Data provided START

(** Everything that happens to a pipe: either end may speak p2 or p3, close, and
    the semaphore may be resized. *)
Inductive flow_step : Flow → Flow → Prop :=
  | flow_write p r a d bytes res p' :
      out_write p bytes = (res, p') →
      flow_step {| fl_pipe := p; fl_reader := r; fl_accepted := a; fl_delivered := d |}
        {| fl_pipe := p'; fl_reader := r; fl_accepted := a ++ written res bytes;
           fl_delivered := d |}
  | flow_consume p r a d s data finish res n p' s' :
      poll_consume p s data finish = (res, n, p', s') →
      flow_step {| fl_pipe := p; fl_reader := r; fl_accepted := a; fl_delivered := d |}
        {| fl_pipe := p'; fl_reader := r; fl_accepted := a ++ take n data; fl_delivered := d |}
  | flow_read p b a d size res p' b' :
      in_read p b size = (res, p', b') →
      flow_step {| fl_pipe := p; fl_reader := ReadP2 b; fl_accepted := a; fl_delivered := d |}
        {| fl_pipe := p'; fl_reader := ReadP2 b'; fl_accepted := a;
           fl_delivered := d ++ read_bytes res |}
  | flow_ready p b a d p' b' :
      in_ready p b = Some (p', b') →
      flow_step {| fl_pipe := p; fl_reader := ReadP2 b; fl_accepted := a; fl_delivered := d |}
        {| fl_pipe := p'; fl_reader := ReadP2 b'; fl_accepted := a; fl_delivered := d |}
  | flow_produce p r a d cap finish res out p' r' :
      poll_produce p r cap finish = (res, out, p', r') →
      flow_step {| fl_pipe := p; fl_reader := ReadP3 r; fl_accepted := a; fl_delivered := d |}
        {| fl_pipe := p'; fl_reader := ReadP3 r'; fl_accepted := a; fl_delivered := d ++ out |}
  | flow_drop_tx p r a d :
      flow_step {| fl_pipe := p; fl_reader := r; fl_accepted := a; fl_delivered := d |}
        {| fl_pipe := drop_tx p; fl_reader := r; fl_accepted := a; fl_delivered := d |}
  | flow_drop_rx p r a d :
      flow_step {| fl_pipe := p; fl_reader := r; fl_accepted := a; fl_delivered := d |}
        {| fl_pipe := drop_rx p; fl_reader := r; fl_accepted := a; fl_delivered := d |}
  | flow_resize p r a d n :
      flow_step {| fl_pipe := p; fl_reader := r; fl_accepted := a; fl_delivered := d |}
        {| fl_pipe := pipe_permits p n; fl_reader := r; fl_accepted := a; fl_delivered := d |}.

Inductive flows : Flow → Flow → Prop :=
  | flows_start f : flows f f
  | flows_step f g h : flows f g → flow_step g h → flows f h.

Definition fresh_flow (permits : Z) (r : Reader) : Flow :=
  {| fl_pipe := new_pipe permits; fl_reader := r; fl_accepted := []; fl_delivered := [] |}.

(** The bytes accepted are those delivered, those the reader holds, those queued,
    and those a receiver took down with it. *)
Definition flow_ok (f : Flow) : Prop :=
  ∃ lost, fl_accepted f = fl_delivered f ++ buffered (fl_reader f)
                          ++ queued_bytes (pp_queue (fl_pipe f)) ++ lost
          ∧ (pp_rx (fl_pipe f) = true → lost = []).

Lemma queued_bytes_app q q' : queued_bytes (q ++ q') = queued_bytes q ++ queued_bytes q'.
Proof. apply bind_app. Qed.

(** The bytes left in a pipe, a reader's own included, once [out] is read. *)
Lemma pipe_recv_bytes p data p' :
  pipe_recv p = (Received data, p') →
  queued_bytes (pp_queue p) = data ++ queued_bytes (pp_queue p')
  ∧ pp_rx p' = pp_rx p ∧ pp_tx p' = pp_tx p.
Proof.
  unfold pipe_recv. destruct (pp_queue p) as [|c q]; [by destruct (pp_tx p)|].
  by intros [= <- <-].
Qed.

Lemma pipe_recv_none p out p' :
  pipe_recv p = (out, p') → (∀ data, out ≠ Received data) →
  p' = p ∧ pp_queue p = [] ∧ (out = RecvDisconnected ↔ pp_tx p = false).
Proof.
  unfold pipe_recv. destruct (pp_queue p); [|intros [= <- _] Hx; by destruct (Hx (ck_data c))].
  by destruct (pp_tx p); intros [= <- <-].
Qed.

Lemma in_read_bytes p b size res p' b' :
  in_read p b size = (res, p', b') →
  b ++ queued_bytes (pp_queue p) = read_bytes res ++ b' ++ queued_bytes (pp_queue p')
  ∧ pp_rx p' = pp_rx p ∧ pp_tx p' = pp_tx p.
Proof.
  unfold in_read. destruct (negb (pp_rx p)); [by intros [= <- <- <-]|].
  destruct (_ && _ && _); [by intros [= <- <- <-]|].
  destruct (size =? 0)%nat; [by intros [= <- <- <-]|].
  case_bool_decide as Hb; simpl.
  2:{ intros [= <- <- <-]. simpl. by rewrite app_assoc, take_drop. }
  subst b. destruct (pipe_recv p) as [[data| |] p1] eqn:E; intros [= <- <- <-]; simpl.
  - apply pipe_recv_bytes in E as (-> & Hr & Ht). by rewrite app_assoc, take_drop.
  - by apply pipe_recv_none in E as (-> & _ & _).
  - by apply pipe_recv_none in E as (-> & _ & _).
Qed.

Lemma in_ready_bytes p b p' b' :
  in_ready p b = Some (p', b') →
  b ++ queued_bytes (pp_queue p) = b' ++ queued_bytes (pp_queue p') ∧ pp_rx p' = pp_rx p.
Proof.
  unfold in_ready. case_bool_decide as Hb; simpl; [|by intros [= <- <-]].
  destruct (negb (pp_rx p)); [by intros [= <- <-]|]. subst b.
  destruct (pipe_recv p) as [[data| |] p1] eqn:E; intros [= <- <-].
  - by apply pipe_recv_bytes in E as (-> & Hr & _).
  - by apply pipe_recv_none in E as (-> & _ & _).
Qed.

Lemma deliver_to_bytes p r data cap res out p' r' :
  deliver_to p r data cap = (res, out, p', r') →
  data = out ++ default [] (rp_pending r') ∧ p' = p ∧ res = Completed
  ∧ ((0 < cap)%nat → out = [] → data = []).
Proof.
  unfold deliver_to. intros [= <- <- <- <-]. cbn [rp_pending].
  destruct (Nat.ltb_spec (length data `min` cap) (length data)) as [Hl|Hl]; simpl.
  - rewrite take_drop. split; [done|]. split; [done|]. split; [done|]. intros Hc Ht.
    apply (f_equal length) in Ht. rewrite length_take in Ht.
    apply nil_length_inv. change (length (@nil Z)) with 0%nat in Ht. lia.
  - rewrite take_ge, app_nil_r by lia. done.
Qed.
Definition nt_set_state (s : NetworkTcpSocket) (st : NetTcpState) : NetworkTcpSocket :=
  {| nt_state := st; nt_backlog := nt_backlog s; nt_family := nt_family s;
     nt_send_taken := nt_send_taken s; nt_receive_taken := nt_receive_taken s;
     nt_slot := nt_slot s |}.
Definition nt_set_slot (s : NetworkTcpSocket) (c : option ConnectionSlot) : NetworkTcpSocket :=
  {| nt_state := nt_state s; nt_backlog := nt_backlog s; nt_family := nt_family s;
     nt_send_taken := nt_send_taken s; nt_receive_taken := nt_receive_taken s; nt_slot := c |}.
Definition nt_set_backlog (s : NetworkTcpSocket) (n : Z) : NetworkTcpSocket :=
  {| nt_state := nt_state s; nt_backlog := n; nt_family := nt_family s;
     nt_send_taken := nt_send_taken s; nt_receive_taken := nt_receive_taken s;
     nt_slot := nt_slot s |}.

Definition nt_new (os : TcpOs) (uses : AllowedNetworkUses) (family : SocketAddressFamily) :
    result NetworkTcpSocket ErrorCode :=
  match check_allowed_tcp uses with
  | Err e => Err (from_io_error e)
  | Ok _ => match to_open os with
            | Err e => Err (from_io_error e)
            | Ok _ => Ok (from_state TDefault family)
            end
  end.

(** Linux reports the pending errors of the new socket from [accept].  [ENETRESET]
    and [EPROTO] are 102 and 71 there. *)
Definition accept_error (e : IoError) : IoError :=
  match raw_os_error e with
  | Some (CONNRESET | HOSTUNREACH | HOSTDOWN | NETDOWN | NETUNREACH | NOPROTOOPT | NONET
         | OPNOTSUPP | OtherErrno 102 | OtherErrno 71) =>
      {| raw_os_error := Some CONNABORTED; kind := KConnectionAborted |}
  | _ => e
  end.
(** Options are no concern of the port's. *)
Lemma set_backlog_registered n os t value r t' :
  tcp_registered n t → tcp_set_listen_backlog_size os t value = (r, t') → tcp_registered n t'.
Proof.
  assert (∀ lo lo', lt_registered n lo → lt_set_listen_backlog_size lo value = Ok lo' →
            lt_registered n lo') as Hlo.
  { intros lo lo' Hr. unfold lt_set_listen_backlog_size. destruct (lt_state lo) eqn:E; try done.
    intros [= <-]. revert Hr. by apply registered_same; unfold owned, listens; rewrite ?E. }
  intros Ht. unfold tcp_set_listen_backlog_size. destruct t as [s|lo|s lo]; simpl in *.
  - by destruct (nt_set_listen_backlog_size os s value); intros [= <- <-].
  - destruct (lt_set_listen_backlog_size lo value) eqn:E; intros [= <- <-]; simpl; eauto.
  - destruct (nt_set_listen_backlog_size os s value); [|by intros [= <- <-]].
    destruct (lt_set_listen_backlog_size lo value) eqn:E; intros [= <- <-]; simpl; eauto.
Qed.

Lemma tcp_set_registered n real virt t r t' :
  (∀ lo lo', virt lo = Ok lo' → lt_state lo' = lt_state lo) →
  tcp_registered n t → tcp_set real virt t = (r, t') → tcp_registered n t'.
Proof.
  intros Hv.
  assert (∀ lo lo', lt_registered n lo → virt lo = Ok lo' → lt_registered n lo') as Hlo.
  { intros lo lo' Hr E. apply Hv in E. revert Hr.
    apply registered_same; unfold owned, listens; by rewrite ?E. }
  intros Ht. unfold tcp_set. destruct t as [s|lo|s lo]; simpl in *.
  - by intros [= <- <-].
  - destruct (virt lo) eqn:E; intros [= <- <-]; simpl; eauto.
  - destruct (real s); [|by intros [= <- <-]].
    destruct (virt lo) eqn:E; intros [= <- <-]; simpl; eauto.
Qed.

Lemma nonzero_option_state value s lo lo' :
  lt_state s = lt_state lo → nonzero_option value s = Ok lo' → lt_state lo' = lt_state lo.
Proof. unfold nonzero_option. destruct (value =? 0); [done|]. by intros <- [= <-]. Qed.
Lemma p3_listen_sound A os w now r w' : p3_listen c os w now = Some (r, w') → tcp_sound A w A w'.
Proof.
  unfold p3_listen. cbn zeta.
  set (implicit := if tcp_needs_implicit_bind (tk w) then _ else _).
  destruct (match implicit with Some a => _ | None => _ end) as [l|e];
    [|intros [= _ <-]; apply tcp_sound_refl].
  assert (∀ bound st,
    match implicit with
    | None => (Ok tt, tst w)
    | Some a => let '(r, st) := check c a TcpBind now (tst w) in
                (match r with Ok _ => Ok tt | Err e => Err e end, st)
    end = (bound, st) → tcp_sound A w A (with_policy w st)) as Hbound.
  { intros bound st. destruct implicit as [a|].
    - destruct (check c a TcpBind now (tst w)) as [r0 st0] eqn:Ec. intros [= _ <-].
      by eapply sound_policy_plain.
    - intros [= _ <-]. split; [done|]. split; [apply framed_refl|done]. }
  destruct (match implicit with Some a => _ | None => (Ok tt, tst w) end) as [bound st0].
  specialize (Hbound bound st0 eq_refl).
  destruct bound as [u|e]; [|by intros [= _ <-]].
  destruct (check c l TcpListen now st0) as [r1 st1] eqn:Ec.
  assert (tcp_sound A w A (with_policy w st1)) as Hs.
  { eapply tcp_sound_trans; [exact Hbound|].
    exact (sound_policy_plain A (with_policy w st0) l TcpListen now r1 st1 Ec eq_refl). }
  destruct r1 as [a|e]; [|by intros [= _ <-]]. simpl.
  destruct (tcp_listen_p3 os (tk w) (fabric w)) as [[[r2 t2] v2]|] eqn:E; [|done].
  assert (tcp_sound A w A (with_socket (with_policy w st1) t2 v2)) as Hw.
  { eapply tcp_sound_trans; [exact Hs|]. apply sound_socket;
      [by eapply listen_p3_keeps| |by eapply listen_p3_framed].
    intros Hr. by eapply listen_p3_registered. }
  destruct r2 as [u2|e]; [|by intros [= _ <-]]. simpl.
  destruct (listen_kind _) as [[k w3]|e] eqn:Ek; intros [= _ <-]; [|done].
  eapply tcp_sound_trans; [exact Hw|]. by eapply listen_kind_sound.
Qed.

(** An accepted connection takes its slot with it. *)
Lemma judge_keep os t now st a st' :
  tcp_slot t = None → judge_accepted c os t now st = (Some a, st') →
  ∀ i, permits (heap (keep_accepted t (permit a) st').2) i
       + held i (tcp_slot (keep_accepted t (permit a) st').1) = permits (heap st) i.
Proof.
  intros Ht. unfold judge_accepted. destruct (tcp_remote_address os t) as [addr|]; [|done].
  destruct (check c addr (accept_use t) now st) as [[b|e] st1] eqn:Ec; [|done].
  intros [= <- <-] i. destruct (check_spends c _ _ _ _ _ _ Hquota Ec) as [Hp _].
  specialize (Hp i). simpl in Hp. unfold keep_accepted. cbn [fst snd].
  rewrite release_slot_permits. destruct (permit b) as [x|]; destruct t as [s|lo|s lo];
    simpl in *; rewrite ?Ht; simpl; lia.
Qed.

Lemma judge_refuse os t now st st' :
  judge_accepted c os t now st = (None, st') → ∀ i, permits (heap st') i = permits (heap st) i.
Proof.
  unfold judge_accepted. destruct (tcp_remote_address os t) as [addr|]; [|by intros [= <-]].
  destruct (check c addr (accept_use t) now st) as [[b|e] st1] eqn:Ec; [done|].
  intros [= <-] i. destruct (check_spends c _ _ _ _ _ _ Hquota Ec) as [Hp _].
  specialize (Hp i). simpl in Hp. lia.
Qed.

Definition joined A (r : result TcpSocket TcpError) : list TcpSocket :=
  match r with Ok t => t :: A | Err _ => A end.

Lemma accept_loop_sound A oss fuel : ∀ refused now w r w',
  accept_loop c oss fuel refused now w = Some (r, w') → tcp_sound A w (joined A r) w'.
Proof.
  induction fuel as [|fuel IH]; intros refused now w r w'; cbn [accept_loop]; [done|].
  destruct (tcp_accept _ (tk w) (fabric w)) as [[r1 t1] v1] eqn:E.
  assert (tcp_sound A w A (with_socket w t1 v1)) as Hs.
  { apply sound_socket; [by eapply accept_keeps| |by eapply accept_framed].
    intros Hr. by destruct (accept_registered _ _ _ _ _ _ Hr E) as (_ & ? & _). }
  destruct r1 as [[a|]|e]; [|by intros [= <- <-]..].
  pose proof (accept_bare _ _ _ _ _ _ E) as Ha.
  set (w1 := with_socket w t1 v1) in *.
  destruct (judge_accepted c (oss refused) a now (tst w1)) as [[al|] st] eqn:Ej.
  - pose proof (judge_keep _ _ _ _ _ _ Ha Ej) as Hp.
    destruct (keep_accepted a (permit al) st) as [t2 st2]. intros [= <- <-].
    eapply tcp_sound_trans; [exact Hs|]. split; [done|].
    split; [apply framed_refl|]. intros i. specialize (Hp i). unfold tcp_balance. simpl in *. lia.
  - pose proof (judge_refuse _ _ _ _ _ Ej) as Hp.
    assert (tcp_sound A w A (with_policy (with_socket w1 (tk w1) (tcp_refuse a (fabric w1))) st)) as H2.
    { eapply tcp_sound_trans; [exact Hs|]. split; [|split].
      - unfold world_registered. simpl. by rewrite refuse_net.
      - unfold world_framed. simpl. rewrite refuse_net. apply framed_refl.
      - intros i. unfold tcp_balance. simpl in *. by rewrite Hp. }
    destruct (MAX_REFUSED_ACCEPTS_PER_CALL <=? S refused)%nat; [by intros [= <- <-]|].
    intros Hl. eapply tcp_sound_trans; [exact H2|]. by eapply IH.
Qed.

Lemma p2_accept_sound A oss w now r w' :
  p2_accept c oss now w = Some (r, w') → tcp_sound A w (joined A r) w'.
Proof.
  unfold p2_accept. destruct (accept_loop _ _ _ _ _ _) as [[r1 w1]|] eqn:E; [|done]. simpl.
  apply (accept_loop_sound A) in E. destruct r1 as [a|e]; [|by intros [= <- <-]].
  destruct (p2_streams a (fabric w1)) as [[t|e] v] eqn:Ep; intros [= <- <-];
    pose proof (p2_streams_net _ _ _ _ Ep) as Hn.
  - destruct E as (Hr & Hf & Hb). split; [|split].
    + unfold world_registered in *. simpl. rewrite Hn. done.
    + unfold world_framed in *. simpl. by rewrite Hn.
    + intros i. rewrite <-Hb. unfold tcp_balance, with_socket, let_go. simpl.
      rewrite (p2_streams_keep _ _ _ _ Ep). destruct (tcp_slot (tk w1)); simpl; lia.
  - destruct E as (Hr & Hf & Hb). split; [|split].
    + unfold world_registered in *. simpl. rewrite refuse_net, Hn. done.
    + unfold world_framed in *. simpl. by rewrite refuse_net, Hn.
    + intros i. rewrite <-Hb. unfold tcp_balance. simpl. rewrite release_slot_permits. lia.
Qed.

Data provided END

Problem description: The word "revert" appears in how many lines of the data? Answer with only the number.

Result of this task: 2